Shelly Angers, NH Department of Natural & Cultural Resources
(603) 271-3136 | shelly.angers@dncr.nh.gov

USDA Forest Service approves NH’s State Forest Action Plan

The New Hampshire Department of Natural and Cultural Resources, Division of Forests and Lands recently received official approval from the USDA Forest Service of New Hampshire’s 2020 Forest Action Plan, a ten-year strategic document that provides long‐term, comprehensive and coordinated strategies for addressing the challenges and opportunities facing New Hampshire’s forests.

Created in collaboration with many partners and stakeholders, including the N.H. Forest Advisory Board, the plan serves as a guide for use by government agencies, educational institutions, non-profit organizations, landowners, natural resource professionals and private industry to proactively address issues facing New Hampshire’s trees and forests.

“Our forests are vital to our state’s economy, our environmental quality and our cultural identity,” said Charlie Niebling, chair of the N.H. Forest Advisory Board. “The State Forest Action Plan is our blueprint for collective action and awareness to ensure that we conserve the important contributions our forests make for future generations.”

“As the second-most forested state in the nation, New Hampshire is blessed with abundant forests that provide a host of values including wood products, wildlife habitat, clean water and recreation,” said State Forester Patrick Hackley, director of the N.H. Division of Forests and Lands. “This forward-looking plan will help guide public and private land managers in sustaining those values and meeting the challenges we face well into the future.”

“This plan is the result of two years of hard work by Forests and Lands’ staff in collaboration with many agency partners and stakeholders, and includes valuable input from the public,” said Department of Natural and Cultural Resources’ Commissioner Sarah Stewart. “I encourage everyone interested in New Hampshire’s forests to read the plan and become involved in the issues impacting its future.”

Continuing the tradition begun in 1952, the 2020 Forest Action Plan describes the condition of New Hampshire’s forests and articulates a vision for the future.
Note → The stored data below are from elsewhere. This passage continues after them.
(** The calls of a run of [is31fl3741_init] that returns 0, whatever the
    platform answers. *)
Lemma init_order m :
  let cfg := config (dev m) in
  px_buffer_size cfg = IS31FL3741_BUFFER_SIZE ->
  Z.of_nat (length (px_buffer (data (dev m)))) = IS31FL3741_BUFFER_SIZE ->
  map_in_buffer cfg (Z.to_nat IS31FL3741_BUFFER_SIZE)
    IS31FL3741_BUFFER_SIZE ->
  exists rc m' evs,
    is31fl3741_init zephyr m = Some (rc, m')
    /\ trace m' = trace m ++ evs
    /\ config (dev m') = cfg
    /\ (rc = 0 ->
        let d := dev m' in
        let scaled := scaled_buffer (dev m) in
        let unlock :=
          reg_write_call d IS31FL3741_REG_PSWL IS31FL3741_PSWL_ENABLE in
        let select := reg_write_call d IS31FL3741_REG_PS in
        let reset := reg_write_call d 0x3f 0xae in
        let mode :=
          reg_write_call d 0x00
            (uint8 (Z.lor (Z.lor (Z.shiftl (sws cfg) 4) (Z.shiftl 0x01 3))
                      0x01)) in
        let gain := reg_write_call d 0x01 (gcc cfg) in
        let scaling_a := burst_call d 0x00 scaled 0xb4 in
        let scaling_b :=
          burst_call d 0x00 (drop (Z.to_nat 0xb4) scaled)
            (px_buffer_size cfg - 0xb4) in
        register_writes evs = [reset; mode; gain; scaling_a; scaling_b]
        /\ px_buffer (data d) = replicate (Z.to_nat (px_buffer_size cfg)) 0
        /\ (Forall (fun e => failed e = false) evs ->
            evs.*1
            = [gpio_pin_configure (gpio (data d)) (sdb_pin cfg)
                 (Z.lor (GPIO_OUTPUT zephyr) (sdb_flags cfg));
               gpio_pin_set (gpio (data d)) (sdb_pin cfg) 1;
               unlock; select IS31FL3741_PAGE_FUNCTION; reset;
               unlock; select IS31FL3741_PAGE_FUNCTION; mode; gain;
               unlock; select IS31FL3741_PAGE_SCALING_A; scaling_a;
               unlock; select IS31FL3741_PAGE_SCALING_B; scaling_b])).
Proof.
  destruct m as [[cfg [a b buf]] tr]. simpl_machine.
  intros Hsize Hlen Hmap.
  unfold is31fl3741_init, set_i2c, set_gpio.
  repeat step.
  destruct (device_get_binding zephyr (bus cfg)) as [h1|];
    [|early_return].
  repeat step.
  destruct (device_get_binding zephyr (sdb_port cfg)) as [h2|];
    [|early_return].
  rewrite bind_run.
  destruct (invoke_run (gpio_pin_configure (Some h2) (sdb_pin cfg)
              (Z.lor (GPIO_OUTPUT zephyr) (sdb_flags cfg)))
              {| dev := {| config := cfg;
                           data := {| i2c := Some h1; gpio := Some h2;
                                      px_buffer := buf |} |};
                 trace := tr |}) as [rc_cfg ->].
  simpl_machine. rewrite bind_run.
  match goal with
  | |- context [invoke zephyr ?c ?m] =>
      destruct (invoke_run c m) as [rc_set ->]
  end.
  simpl_machine.
  destruct (truthy rc_set) eqn:Eset; [early_return|].
  rewrite bind_run.
  match goal with
  | |- context [is31fl3741_set_page zephyr ?p ?m] =>
      destruct (set_page_adds p m) as (rc1 & sel1 & -> & Hsel1 & Hrc1 & Hcalls1)
  end.
  simpl_machine.
  destruct Hrc1 as [Hrc1| ->]; [|rewrite truthy_EIO; early_return].
  rewrite Hrc1.
  rewrite bind_run.
  match goal with
  | |- context [is31fl3741_reg_write zephyr ?x ?y ?m] =>
      destruct (reg_write_adds x y m) as (? & rc_reset & ->)
  end.
  simpl_machine.
  rewrite bind_run.
  match goal with
  | |- context [is31fl3741_set_page zephyr ?p ?m] =>
      destruct (set_page_adds p m) as (rc2 & sel2 & -> & Hsel2 & Hrc2 & Hcalls2)
  end.
  simpl_machine.
  destruct Hrc2 as [Hrc2| ->]; [|rewrite truthy_EIO; early_return].
  rewrite Hrc2.
  rewrite bind_run.
  match goal with
  | |- context [is31fl3741_reg_write zephyr ?x ?y ?m] =>
      destruct (reg_write_adds x y m) as (? & rc_mode & ->)
  end.
  simpl_machine.
  rewrite bind_run.
  match goal with
  | |- context [is31fl3741_reg_write zephyr ?x ?y ?m] =>
      destruct (reg_write_adds x y m) as (? & rc_gain & ->)
  end.
  simpl_machine.
  rewrite bind_run.
  rewrite (scaling_loop_run cfg 117 0);
    [|by rewrite Hsize|simpl_machine; by rewrite Hlen].
  simpl_machine.
  rewrite bind_run.
  match goal with
  | |- context [is31fl3741_set_page zephyr ?p ?m] =>
      destruct (set_page_adds p m) as (rc3 & sel3 & -> & Hsel3 & _ & Hcalls3)
  end.
  simpl_machine. step.
  rewrite bind_run.
  match goal with
  | |- context [is31fl3741_reg_burst_write zephyr ?x ?y ?z ?m] =>
      destruct (burst_write_adds x y z m) as (? & rc_a & ->)
  end.
  simpl_machine.
  rewrite bind_run.
  match goal with
  | |- context [is31fl3741_set_page zephyr ?p ?m] =>
      destruct (set_page_adds p m) as (rc4 & sel4 & -> & Hsel4 & _ & Hcalls4)
  end.
  simpl_machine. step.
  rewrite bind_run.
  match goal with
  | |- context [is31fl3741_reg_burst_write zephyr ?x ?y ?z ?m] =>
      destruct (burst_write_adds x y z m) as (? & rc_b & ->)
  end.
  simpl_machine.
  rewrite bind_run.
  rewrite (zero_loop_run cfg (Z.to_nat IS31FL3741_BUFFER_SIZE) 0);
    [|by rewrite Hsize|simpl_machine; rewrite length_apply_writes; lia].
  simpl_machine.
  specialize (Hcalls1 (or_introl Hrc1)). specialize (Hcalls2 (or_introl Hrc2)).
  simpl_machine_in Hcalls1. simpl_machine_in Hcalls2.
  simpl_machine_in Hcalls3. simpl_machine_in Hcalls4.
  eexists _, _, _. split; [reflexivity|].
  split; [simpl_machine; rewrite <- !app_assoc; reflexivity|].
  split; [reflexivity|].
  intros _. cbv zeta. simpl_machine.
  unfold scaled_buffer, reg_write_call, burst_call in *. simpl_machine.
  rewrite Hsize.
  change (Z.to_nat IS31FL3741_BUFFER_SIZE `div` 3)%nat with 117%nat.
  change (IS31FL3741_BUFFER_SIZE - 180) with 171.
  set (scaled := apply_writes buf (scaling_writes cfg 0 117)).
  simpl_machine_in Hcalls1. simpl_machine_in Hcalls2.
  simpl_machine_in Hcalls3. simpl_machine_in Hcalls4.
  split; [|split].
  - rewrite !register_writes_app, Hsel1, Hsel2, Hsel3, Hsel4.
    reflexivity.
  - reflexivity.
  - intros Hok.
    rewrite !Forall_app in Hok.
    destruct Hok as (_ & _ & _ & _ & _ & _ & _ & Hok3 & _ & Hok4 & _).
    rewrite !fmap_app, Hcalls1, Hcalls2, Hcalls3, Hcalls4 by (by right).
    reflexivity.
Qed.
It presents a variety of actions to address the question of what we must do to sustain New Hampshire’s forests and the economy that depends on them, and how we might use various means to achieve the vision. It is the sixth such plan to be written in New Hampshire in 60 years.

With the 2008 Farm Bill, Congress tasked the states and territories with assessing the condition of trees and forests within their boundaries, regardless of ownership, and developing strategies to conserve working forest landscapes, protect forests from harm, and enhance public benefits from trees and forests. The resulting state Forest Action Plans offer practical and comprehensive roadmaps for managing the states forests and are required in order to receive cooperative forestry assistance funds through the US Forest Service.

Like earlier plans, this plan responds to new issues and ideas that are important to our times. Key themes addressed in the 2020 Plan include the need to maintain and strengthen public policy that allows forestland owners to keep their land as forests; climate change and how it will influence the future of our trees, forests and ecosystem health; maintaining a healthy and diverse forest while minimizing the impact of invasive species on forest health; addressing the future of New Hampshire’s forest products markets and identifying new sustainable markets; and increased interest in forest-based recreation including identification and management of recreational impacts on natural resources.

To view a copy of the “2020 N.H. Forest Action Plan,” please visit nh.gov/nhdfl or contact the Division of Forests & Lands at 603-271-2214.

New Hampshire’s Division of Forests and Lands is part of the Department of Natural and Cultural Resources. NHDFL’s mission is to protect and promote the values provided by trees, forests and natural communities. This mission is accomplished through responsible management of the state’s forested resources; by providing forest resource information and education to the public; and through the protection of these resources for the continuing benefit of the state’s citizens, visitors, and forest industry.